#### [WORK TO COMPLETE]
Go through the entries and copy every line that has the string "load" in it.

-- AVAILABLE RECORDS follows --

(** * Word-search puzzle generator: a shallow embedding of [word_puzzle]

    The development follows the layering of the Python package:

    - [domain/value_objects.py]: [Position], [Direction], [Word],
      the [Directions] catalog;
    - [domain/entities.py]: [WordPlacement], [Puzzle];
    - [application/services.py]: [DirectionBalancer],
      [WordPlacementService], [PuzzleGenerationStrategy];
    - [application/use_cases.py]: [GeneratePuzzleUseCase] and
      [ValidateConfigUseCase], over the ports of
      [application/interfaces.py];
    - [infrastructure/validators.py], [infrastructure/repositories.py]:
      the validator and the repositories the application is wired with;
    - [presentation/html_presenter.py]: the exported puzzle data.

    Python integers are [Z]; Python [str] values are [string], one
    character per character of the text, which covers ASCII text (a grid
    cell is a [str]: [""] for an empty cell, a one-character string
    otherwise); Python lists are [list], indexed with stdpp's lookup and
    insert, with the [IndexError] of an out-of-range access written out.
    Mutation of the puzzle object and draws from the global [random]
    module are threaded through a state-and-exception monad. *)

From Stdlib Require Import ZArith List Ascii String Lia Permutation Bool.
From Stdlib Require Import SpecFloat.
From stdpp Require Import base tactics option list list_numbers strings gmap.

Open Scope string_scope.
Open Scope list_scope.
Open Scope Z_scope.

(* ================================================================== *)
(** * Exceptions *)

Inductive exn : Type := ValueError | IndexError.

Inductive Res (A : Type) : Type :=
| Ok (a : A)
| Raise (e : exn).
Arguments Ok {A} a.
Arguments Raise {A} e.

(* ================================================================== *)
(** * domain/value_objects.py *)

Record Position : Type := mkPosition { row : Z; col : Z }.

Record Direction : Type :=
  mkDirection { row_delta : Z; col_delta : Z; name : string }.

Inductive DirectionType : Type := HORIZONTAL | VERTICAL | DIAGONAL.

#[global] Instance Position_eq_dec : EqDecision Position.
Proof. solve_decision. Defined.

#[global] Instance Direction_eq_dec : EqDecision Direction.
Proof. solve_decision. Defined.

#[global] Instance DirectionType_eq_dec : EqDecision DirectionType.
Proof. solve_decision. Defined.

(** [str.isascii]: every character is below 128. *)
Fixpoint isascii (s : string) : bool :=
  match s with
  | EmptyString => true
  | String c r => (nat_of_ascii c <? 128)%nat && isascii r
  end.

-- AVAILABLE RECORDS concluded --
-- AVAILABLE RECORDS follows --

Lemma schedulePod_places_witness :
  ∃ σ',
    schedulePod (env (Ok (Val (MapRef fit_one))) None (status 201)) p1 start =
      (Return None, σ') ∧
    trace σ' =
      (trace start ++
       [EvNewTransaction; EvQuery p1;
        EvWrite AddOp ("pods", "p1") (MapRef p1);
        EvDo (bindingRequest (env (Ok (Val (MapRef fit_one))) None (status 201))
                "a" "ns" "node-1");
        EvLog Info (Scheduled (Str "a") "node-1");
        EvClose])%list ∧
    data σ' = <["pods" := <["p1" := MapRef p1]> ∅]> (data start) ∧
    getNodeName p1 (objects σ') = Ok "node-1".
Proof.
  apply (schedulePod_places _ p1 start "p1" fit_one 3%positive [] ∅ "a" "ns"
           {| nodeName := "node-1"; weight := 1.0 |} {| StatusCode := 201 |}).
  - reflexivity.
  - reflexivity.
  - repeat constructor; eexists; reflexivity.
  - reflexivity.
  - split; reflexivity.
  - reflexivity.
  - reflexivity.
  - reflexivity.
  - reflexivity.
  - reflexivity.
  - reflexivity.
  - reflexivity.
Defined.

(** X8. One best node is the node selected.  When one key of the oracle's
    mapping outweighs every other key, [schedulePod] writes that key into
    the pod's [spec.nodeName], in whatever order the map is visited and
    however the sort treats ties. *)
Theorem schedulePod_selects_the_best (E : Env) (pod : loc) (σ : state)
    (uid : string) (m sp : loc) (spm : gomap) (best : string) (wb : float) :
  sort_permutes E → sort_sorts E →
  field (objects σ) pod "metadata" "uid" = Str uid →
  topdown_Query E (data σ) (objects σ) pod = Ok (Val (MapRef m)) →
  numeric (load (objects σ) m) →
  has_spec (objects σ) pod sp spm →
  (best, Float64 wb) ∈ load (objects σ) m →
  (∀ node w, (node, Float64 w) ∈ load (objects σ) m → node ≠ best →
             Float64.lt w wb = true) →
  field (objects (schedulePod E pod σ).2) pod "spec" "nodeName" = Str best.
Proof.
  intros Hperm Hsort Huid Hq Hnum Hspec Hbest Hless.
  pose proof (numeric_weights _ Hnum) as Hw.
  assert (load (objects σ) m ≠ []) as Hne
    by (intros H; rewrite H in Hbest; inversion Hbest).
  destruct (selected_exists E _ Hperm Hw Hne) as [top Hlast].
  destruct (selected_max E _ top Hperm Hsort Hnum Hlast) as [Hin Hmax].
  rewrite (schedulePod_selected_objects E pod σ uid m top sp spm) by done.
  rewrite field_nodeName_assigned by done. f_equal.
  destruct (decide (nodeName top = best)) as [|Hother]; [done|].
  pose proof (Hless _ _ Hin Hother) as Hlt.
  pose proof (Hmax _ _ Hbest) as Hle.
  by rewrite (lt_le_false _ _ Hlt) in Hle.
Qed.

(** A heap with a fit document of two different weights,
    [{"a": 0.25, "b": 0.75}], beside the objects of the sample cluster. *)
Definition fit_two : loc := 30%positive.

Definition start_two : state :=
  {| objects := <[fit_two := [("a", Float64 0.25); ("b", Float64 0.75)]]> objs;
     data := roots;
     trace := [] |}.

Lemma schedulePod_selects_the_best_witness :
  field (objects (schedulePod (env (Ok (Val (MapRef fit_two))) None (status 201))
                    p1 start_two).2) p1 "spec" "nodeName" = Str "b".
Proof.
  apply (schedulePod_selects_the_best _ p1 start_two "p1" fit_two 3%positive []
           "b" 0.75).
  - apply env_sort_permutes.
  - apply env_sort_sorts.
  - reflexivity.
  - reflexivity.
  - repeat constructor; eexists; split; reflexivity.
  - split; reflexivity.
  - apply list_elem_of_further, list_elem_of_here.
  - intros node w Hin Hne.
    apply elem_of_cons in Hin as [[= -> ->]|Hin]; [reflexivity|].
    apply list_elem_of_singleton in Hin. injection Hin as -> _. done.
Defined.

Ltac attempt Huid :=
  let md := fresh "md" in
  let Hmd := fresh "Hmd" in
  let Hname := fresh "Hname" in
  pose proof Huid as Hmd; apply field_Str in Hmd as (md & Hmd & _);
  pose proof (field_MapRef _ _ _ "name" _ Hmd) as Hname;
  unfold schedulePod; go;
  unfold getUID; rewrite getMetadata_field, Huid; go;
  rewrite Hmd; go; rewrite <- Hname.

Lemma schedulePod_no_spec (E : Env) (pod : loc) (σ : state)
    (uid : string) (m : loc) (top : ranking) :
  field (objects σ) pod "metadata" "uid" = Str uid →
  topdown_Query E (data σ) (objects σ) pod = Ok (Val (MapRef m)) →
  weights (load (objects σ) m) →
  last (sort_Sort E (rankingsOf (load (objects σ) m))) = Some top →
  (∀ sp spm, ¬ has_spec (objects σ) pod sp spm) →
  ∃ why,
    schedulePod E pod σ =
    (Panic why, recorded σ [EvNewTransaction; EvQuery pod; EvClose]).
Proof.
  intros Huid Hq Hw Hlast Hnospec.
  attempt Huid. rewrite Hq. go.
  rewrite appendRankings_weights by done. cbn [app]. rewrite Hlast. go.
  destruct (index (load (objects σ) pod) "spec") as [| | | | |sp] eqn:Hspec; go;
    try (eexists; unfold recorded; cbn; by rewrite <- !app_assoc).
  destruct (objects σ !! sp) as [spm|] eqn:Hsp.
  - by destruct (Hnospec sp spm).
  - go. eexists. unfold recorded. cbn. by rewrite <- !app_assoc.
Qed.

-- AVAILABLE RECORDS concluded --

#### [FINAL ANSWER]
  numeric (load (objects σ) m) →
  (best, Float64 wb) ∈ load (objects σ) m →
  (∀ node w, (node, Float64 w) ∈ load (objects σ) m → node ≠ best →
  assert (load (objects σ) m ≠ []) as Hne
  weights (load (objects σ) m) →
  last (sort_Sort E (rankingsOf (load (objects σ) m))) = Some top →
  destruct (index (load (objects σ) pod) "spec") as [| | | | |sp] eqn:Hspec; go;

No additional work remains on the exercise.